• [Task requirements]
The answer must consist of every line in the data below that holds the word "arithmetic".

Top of Records provided

(** * RFCCA split statistics: a shallow embedding of [src/splitCustom.c]

    The C file holds five split-statistic functions sharing one argument
    contract.  Each of them is embedded below as a Rocq function over

    - [Z] counters with the wrap-around of [unsigned int] written out ([u32]),
    - 1-based count tables as lists holding one extra cell 0, as
      [alloc_uivector] allocates them,
    - an interface [DoubleOps] for the arithmetic on [double], instantiated
      with IEEE binary64 (Rocq's primitive floats), which is what the compiled
      code computes with, and with the real numbers, which is the arithmetic
      the log-rank formulas are written in. *)

From Stdlib Require Import ZArith List Bool Lia Floats Reals Lra.
Import ListNotations.

Set Implicit Arguments.

(** ** Machine integers *)

Module U32.

Definition modulus : Z := (2 ^ 32)%Z.

(** The value an [unsigned int] expression takes: reduction modulo 2^32. *)
Definition u32 (z : Z) : Z := (z mod modulus)%Z.

(** The value of an [unsigned int] bit pattern read as an [int]
    (two's complement). *)
Definition to_int32 (z : Z) : Z :=
  let w := (z mod modulus)%Z in
  if (w <? 2 ^ 31)%Z then w else (w - modulus)%Z.

End U32.
Import U32.

(** ** 1-based vectors and matrices of [unsigned int]

    [alloc_uivector nh] allocates [nh + 1] cells and the code uses the cells
    [1 .. nh]; cell 0 is allocated and never read.  A list of [nh + 1] cells
    with the C index as the list index models it.  [malloc] leaves the cells
    unspecified; they are taken as 0 here, and every function zeroes the cells
    it uses before counting, as the source does. *)

Module UIVector.

Definition t := list Z.

Definition alloc_uivector (nh : nat) : t := repeat 0%Z (S nh).

Definition get (v : t) (k : nat) : Z := nth k v 0%Z.

(** [v[k] = x]; the model leaves [v] alone where [k] is not a cell of [v],
    which no function below relies on: every index is checked or bounded by
    the loop that produces it. *)
Fixpoint upd {A} (v : list A) (k : nat) (x : A) : list A :=
  match v, k with
  | [], _ => []
  | _ :: v', O => x :: v'
  | y :: v', S k' => y :: upd v' k' x
  end.

Definition set (v : t) (k : nat) (x : Z) : t := upd v k x.

(** [v[k] ++] on an [unsigned int] cell. *)
Definition incr (v : t) (k : nat) : t := set v k (u32 (get v k + 1)%Z).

Bottom of Records provided

• [Your response]
    - an interface [DoubleOps] for the arithmetic on [double], instantiated
      code computes with, and with the real numbers, which is the arithmetic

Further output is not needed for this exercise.